We don't really need a pilot project for this. It is economics 101, that if you give more money to people who are not working, you will get more people who are not working. Just lower the GIS age to 60 and see how many more people decide to retire, all of a sudden. It would be hundreds of thousands. Does Premier Wynne not know that Ontario is currently in a fiscal deficit. I know it is easy to spend other peoples money on other people but we have run out of other peoples money. Now we need other people to loan other people money so she can give it to other people. The more other people who get it, the less other people available to service the debt and pay it back. What an idiot.


----------



## peterk (May 16, 2010)

I certainly think this is the way of the future as far as effective distribution of technologically driven wealth and good governance goes. I am skeptical that we are at that advanced stage of automation and productivity yet though, and am even more skeptical that this will be correctly implemented in a responsible, revenue neutral way, and that it isn't just yet another tax grab by yet another left-wing government.

To be effective, the basic income would need to accompany the dismantling of most welfare/low-income/tax-credit provisions by the government. It would mean smaller government with less administration and less control, a decidedly good thing, and a decidedly non left-wing course of action to take. Hence my increased skepticism.

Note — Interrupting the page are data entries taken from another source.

Lemma compressed_get_singleton : forall i (nd : node V), 0 <= i < 32 ->
  compressed_get V (Go.shl32 1 i) [nd] i = Ok (Some nd).
Proof.
  intros i nd Hi. rewrite GoFacts.shl32_one by assumption.
  destruct (singleton_ok V i nd Hi) as [Hok Hl].
  rewrite compressed_get_lookup by assumption. rewrite Hl by assumption.
  rewrite Z.eqb_refl. reflexivity.
Qed.

(** With one hashcode for both leaves the loop never finds two different
    slots: it chains one-child tables down to [MAXDEPTH] and ends with an
    empty table, the table [set] returns for the merged leaf being dropped. *)
Lemma newCompressedTable2_loop_same_hash : forall n d hashPath curHashPath
    (leaf1 : leafI V) (leaf2 : flatLeaf V),
  Leaves.hashcode leaf1 = Leaves.fl_hash leaf2 -> 0 <= d <= 6 ->
  (Z.to_nat (MAXDEPTH + 1 - d) < n)%nat ->
  exists t,
    newCompressedTable2_loop V n d hashPath curHashPath leaf1 leaf2 = Ok t
    /\ table_hashcode t = curHashPath
    /\ forall k m, (Z.to_nat (MAXDEPTH + 1 - d) < m)%nat ->
         Get_loop V m d (Leaves.fl_hash leaf2) k t = Ok None.
Proof.
  induction n as [|n IH]; intros d hashPath curHashPath leaf1 leaf2 Hh Hd Hn; [lia|].
  cbn [newCompressedTable2_loop]. unfold MAXDEPTH in *.
  destruct (Z.leb_spec d 5) as [Hd5|Hd6].
  - rewrite Hh, Z.eqb_refl. cbn [negb].
    rewrite (GoFacts.u64_small (d + 1)) by lia.
    destruct (IH (d + 1) (buildHashPath hashPath (index (Leaves.fl_hash leaf2) d) d)
                (buildHashPath hashPath (index (Leaves.fl_hash leaf2) d) d)
                leaf1 leaf2 Hh ltac:(lia) ltac:(lia)) as (t0 & Hloop & _ & Hget).
    rewrite Hloop. cbn [Go.bind]. eexists. split; [reflexivity|].
    split; [reflexivity|]. intros k m Hm.
    destruct m as [|m]; [lia|]. cbn [Get_loop]. unfold MAXDEPTH.
    replace (d <=? 5) with true by (symmetry; apply Z.leb_le; lia).
    cbn [table_get].
    rewrite compressed_get_singleton
      by (apply index_range; unfold MAXDEPTH; lia).
    cbn [Go.bind]. rewrite (GoFacts.u64_small (d + 1)) by lia.
    apply Hget. lia.
  - destruct (leaf_put V leaf1 (Leaves.fl_key leaf2) (Leaves.fl_val leaf2))
      as [lf b].
    destruct (compressed_set_spec V curHashPath 0 [] (index (Leaves.hashcode leaf1) 5)
                (Some (leafNode lf)) (empty_ok V)
                (index_range _ 5 ltac:(unfold MAXDEPTH; lia))) as (r & Hset & _).
    rewrite Hset. cbn [Go.bind]. eexists. split; [reflexivity|].
    split; [reflexivity|]. intros k m Hm.
    destruct m as [|m]; [lia|]. cbn [Get_loop]. unfold MAXDEPTH.
    replace (d <=? 5) with false by (symmetry; apply Z.leb_gt; lia). reflexivity.
Qed.

End WithValues.

(** X13: called with two leaves of one and the same hashcode,
    [newCompressedTable2] returns a table in which neither leaf can be
    found: the loop of [Get] started at [depth] with that hashcode returns
    nothing, for every key.  The collision leaf it builds at the bottom is
    stored in a copy of the last table, and the copy is dropped. *)
Theorem newCompressedTable2_same_hash_loses_leaves :
  forall (V : Type) (depth hashPath : Z) (leaf1 : leafI V) (leaf2 : flatLeaf V),
  Leaves.hashcode leaf1 = Leaves.fl_hash leaf2 -> 0 <= depth <= MAXDEPTH + 1 ->
  exists t,
    newCompressedTable2 V depth hashPath leaf1 leaf2 = Ok t
    /\ forall k, Get_loop V (S (Z.to_nat (MAXDEPTH + 1 - depth))) depth
                   (Leaves.fl_hash leaf2) k t = Ok None.
Proof.
  intros V depth hashPath leaf1 leaf2 Hh Hd. unfold MAXDEPTH in Hd.
  destruct (newCompressedTable2_loop_same_hash V (S (S (Z.to_nat MAXDEPTH))) depth
              hashPath (Z.land hashPath (hashPathMask depth)) leaf1 leaf2 Hh
              ltac:(lia) ltac:(unfold MAXDEPTH; lia)) as (t & Hloop & _ & Hget).
  exists t. split; [exact Hloop|]. intros k. apply Hget. lia.
Qed.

There would have to be no clawback, or at least it would have to be on a very slow scale, otherwise there would be no incentive to work at all. If the benefit were 8k, and the clawback occurred over something low like the 45-90k income range, you'd get a crap load of people dropping out of the workforce or retiring early. It would need to be in the upper tax brackets only, clawed-back over a range between something like 150-300k.


----------



## andrewf (Mar 1, 2010)

OptsyEagle said:


> Yes, but how will a pilot project work? No one is going to move to a new city, just for a pilot project, but they will move when the money is real and irrevocable. Therefore I doubt a pilot project will uncover this drag to the economy.
> 
> It is this issue that the pilot project needs to address but I doubt it will be able to.


Perhaps. I suspect any program will be pretty meagre, and I find it hard to believe people will move cross country for a few thousand dollars per year. Do people currently shop around different welfare rates across the country?

If you are truly concerned about mass migration driven by this policy, you could add a residency restriction on eligibility (must have been resident in Ontario for 5 years). Similar to GIS eligibility.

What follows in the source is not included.